__What the task requires__:
Only these lines of the data below are wanted: the one with "intros Hf Hdisk", the one with "rewrite (M_bind_Done _ _ _ (Some", and any lines between them, each repeated exactly.

__Available data__:
(** C39: when the disk is full a line that fits into one buffer is lost, because
    the result of [fflush] is ignored, and a client that takes its reply gets the
    old contents with the result [RET_OK]. *)
Theorem full_disk_unnoticed c o f line rest e fuel :
  file_ready 0 f c → disk (fd f) = 0%nat → NL ∉ line → plain (line ++ [NL]) →
  (length line < 255)%nat → NUL ∉ c → (length c < fuel)%nat → room o = None →
  ∃ f', server_protocol fuel (Conn (InStream (line ++ NL :: rest) e) o f)
    = Done (RET_OK, Conn (InStream rest e) (OutStream (sent o ++ c) None) f') ∧
    file_ready 0 f' c.
Proof.
  intros Hf Hdisk Hnl Hpl Hlen Hnul Hfuel Hroom. destruct fuel as [|fuel]; [lia|].
  assert (Hl : strlen (line ++ [NL]) ≤ BUFSIZ).
  { unfold strlen, BUFSIZ. rewrite length_app. simpl. lia. }
  pose proof (fwrite_ready _ _ _ _ Hf Hl) as Hw. destruct Hf as [_ _ _ (Hc & Ho & Hle & Hd)].
  set (f1 := File (fd f) (line ++ [NL]) [] (eof f) (err f) false) in *.
  pose proof (fflush_full c f1 Hc Ho Hdisk ltac:(by destruct line)) as Hfl.
  set (f2 := File (fd f1) [] (rbuf f1) (eof f1) true (reading f1)) in *.
  assert (Hf2 : file_ready 0 f2 c) by (split; [done..|]; by split).
  assert (Hbody : receive_body (Conn (InStream (line ++ NL :: rest) e) o f)
    = Done (Some (Next false), Conn (InStream rest e) o f2)).
  { unfold receive_body.
    rewrite (M_bind_Done _ _ _ (Some (line ++ [NL])) (Conn (InStream rest e) o f)).
    2:{ unfold read_socket, fgets. simpl unread. change (Z.to_nat (BUFFER_SIZE - 1)) with 255%nat.
        by rewrite fgets_take_line. }
    cbn beta iota zeta. rewrite cstring_id by apply Hpl.
    pose proof (plain_first _ Hpl) as Hseek.
    rewrite take_ge in Hseek by (rewrite length_app; simpl; lia).
    rewrite Hseek, (M_bind_Done _ _ _ _ _ (on_file_Done _ _ _ _ _ _ Hw)).
    rewrite bool_decide_false by (by intros []).
    rewrite (M_bind_Done _ _ _ _ _ (on_file_Done _ _ _ _ _ _ Hfl)).
    rewrite (M_bind_lift _ _ _ NL); [done|].
    apply array_get_Some; [unfold strlen; rewrite length_app; simpl; lia|].
    unfold strlen. rewrite length_app, lookup_app_r by (simpl; lia).
    replace (Z.to_nat _ - _)%nat with 0%nat by (simpl; lia). done. }
  destruct (rewind_law _ _ _ Hf2) as (f3 & Hrw & Hf3 & He3).
  destruct (send_file_run _ _ (InStream rest e) o f3 c (S fuel) (strlen c)
    (OutStream (sent o ++ c) None) Hf3 He3 Hnul Hfuel) as (f' & Hs & Hok & _).
  { unfold fwrite_socket. by rewrite Hroom. }
  exists f'. split; [|by apply Hok]. unfold server_protocol.
  rewrite (M_bind_Done _ _ _ _ _ (forever_exit _ _ _ _ _ Hbody)). cbn beta iota.
  unfold position_file. rewrite (M_bind_Done _ _ _ _ _ (on_file_Done _ _ _ _ _ _ Hrw)), Hs.
  by rewrite bool_decide_true.
Qed.

Lemma full_disk_unnoticed_witness :
  ∃ f', server_protocol 100 (Conn (InStream (text "lost" ++ NL :: []) Eof) nothing_sent
      (opened (Regular old_log 4 0)))
    = Done (RET_OK, Conn (InStream [] Eof) (OutStream ([] ++ old_log) None) f') ∧
    file_ready 0 f' old_log.
Proof.
  apply (full_disk_unnoticed old_log nothing_sent (opened (Regular old_log 4 0)) (text "lost")
    [] Eof 100).
  - by apply (opened_ready 0).
  - done.
  - by apply (bool_decide_unpack (NL ∉ text "lost")).
  - by apply plain_check.
  - by apply (bool_decide_unpack (length (text "lost") < 255)%nat).
  - by apply (bool_decide_unpack (NUL ∉ old_log)).
  - by apply (bool_decide_unpack (length old_log < 100)%nat).
  - done.
Defined.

__Exercise response__:
  intros Hf Hdisk Hnl Hpl Hlen Hnul Hfuel Hroom. destruct fuel as [|fuel]; [lia|].
  assert (Hl : strlen (line ++ [NL]) ≤ BUFSIZ).
  { unfold strlen, BUFSIZ. rewrite length_app. simpl. lia. }
  pose proof (fwrite_ready _ _ _ _ Hf Hl) as Hw. destruct Hf as [_ _ _ (Hc & Ho & Hle & Hd)].
  set (f1 := File (fd f) (line ++ [NL]) [] (eof f) (err f) false) in *.
  pose proof (fflush_full c f1 Hc Ho Hdisk ltac:(by destruct line)) as Hfl.
  set (f2 := File (fd f1) [] (rbuf f1) (eof f1) true (reading f1)) in *.
  assert (Hf2 : file_ready 0 f2 c) by (split; [done..|]; by split).
  assert (Hbody : receive_body (Conn (InStream (line ++ NL :: rest) e) o f)
    = Done (Some (Next false), Conn (InStream rest e) o f2)).
  { unfold receive_body.
    rewrite (M_bind_Done _ _ _ (Some (line ++ [NL])) (Conn (InStream rest e) o f)).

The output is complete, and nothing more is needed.